Required action:
I need each line of the entries below that includes the string "Import".

Exercise data:

-------------------------

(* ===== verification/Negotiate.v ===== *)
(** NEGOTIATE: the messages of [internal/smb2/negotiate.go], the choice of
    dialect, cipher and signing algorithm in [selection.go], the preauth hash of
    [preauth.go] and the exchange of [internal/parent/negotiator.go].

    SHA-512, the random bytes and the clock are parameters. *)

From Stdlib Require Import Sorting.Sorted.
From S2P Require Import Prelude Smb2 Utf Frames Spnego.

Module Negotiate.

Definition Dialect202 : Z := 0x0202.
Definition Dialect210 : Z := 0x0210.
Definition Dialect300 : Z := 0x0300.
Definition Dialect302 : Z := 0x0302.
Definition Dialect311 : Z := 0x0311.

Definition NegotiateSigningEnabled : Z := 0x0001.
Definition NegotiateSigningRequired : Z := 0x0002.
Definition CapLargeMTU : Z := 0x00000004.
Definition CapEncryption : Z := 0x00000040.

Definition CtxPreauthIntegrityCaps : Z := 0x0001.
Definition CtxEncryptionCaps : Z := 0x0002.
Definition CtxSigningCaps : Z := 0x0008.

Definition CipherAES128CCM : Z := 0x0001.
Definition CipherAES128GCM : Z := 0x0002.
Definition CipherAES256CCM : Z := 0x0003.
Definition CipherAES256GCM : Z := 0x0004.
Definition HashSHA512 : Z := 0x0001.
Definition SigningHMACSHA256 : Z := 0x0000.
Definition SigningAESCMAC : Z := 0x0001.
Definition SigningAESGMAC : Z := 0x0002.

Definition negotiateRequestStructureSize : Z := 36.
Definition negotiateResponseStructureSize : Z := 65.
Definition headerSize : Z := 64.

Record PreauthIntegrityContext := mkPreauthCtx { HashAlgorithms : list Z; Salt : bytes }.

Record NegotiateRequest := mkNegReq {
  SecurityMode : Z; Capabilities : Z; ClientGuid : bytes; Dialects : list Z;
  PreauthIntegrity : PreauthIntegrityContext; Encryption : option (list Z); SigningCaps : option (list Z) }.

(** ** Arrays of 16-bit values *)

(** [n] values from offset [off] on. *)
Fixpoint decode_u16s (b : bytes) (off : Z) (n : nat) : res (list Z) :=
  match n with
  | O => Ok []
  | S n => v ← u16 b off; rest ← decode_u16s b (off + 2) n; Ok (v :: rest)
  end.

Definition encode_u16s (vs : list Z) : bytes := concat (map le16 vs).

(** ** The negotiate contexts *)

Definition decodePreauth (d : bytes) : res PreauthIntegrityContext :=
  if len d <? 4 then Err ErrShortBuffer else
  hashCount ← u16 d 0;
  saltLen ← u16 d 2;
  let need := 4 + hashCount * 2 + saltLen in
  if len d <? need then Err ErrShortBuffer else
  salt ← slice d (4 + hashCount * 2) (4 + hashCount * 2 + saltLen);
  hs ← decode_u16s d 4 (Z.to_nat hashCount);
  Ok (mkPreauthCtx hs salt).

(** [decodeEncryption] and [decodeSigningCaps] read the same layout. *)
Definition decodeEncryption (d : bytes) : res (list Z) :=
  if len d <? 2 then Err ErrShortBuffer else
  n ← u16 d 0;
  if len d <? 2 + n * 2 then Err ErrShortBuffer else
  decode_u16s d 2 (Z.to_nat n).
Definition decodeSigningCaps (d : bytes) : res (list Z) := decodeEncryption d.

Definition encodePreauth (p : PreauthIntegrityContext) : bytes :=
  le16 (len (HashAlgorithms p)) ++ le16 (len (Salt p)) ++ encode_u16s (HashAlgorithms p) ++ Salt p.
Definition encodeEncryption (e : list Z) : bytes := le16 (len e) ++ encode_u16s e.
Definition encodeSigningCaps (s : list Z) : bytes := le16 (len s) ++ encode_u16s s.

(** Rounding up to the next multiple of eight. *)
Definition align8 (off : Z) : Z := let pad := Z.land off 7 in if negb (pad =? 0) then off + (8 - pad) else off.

-------------------------

Result:
From Stdlib Require Import Sorting.Sorted.
From S2P Require Import Prelude Smb2 Utf Frames Spnego.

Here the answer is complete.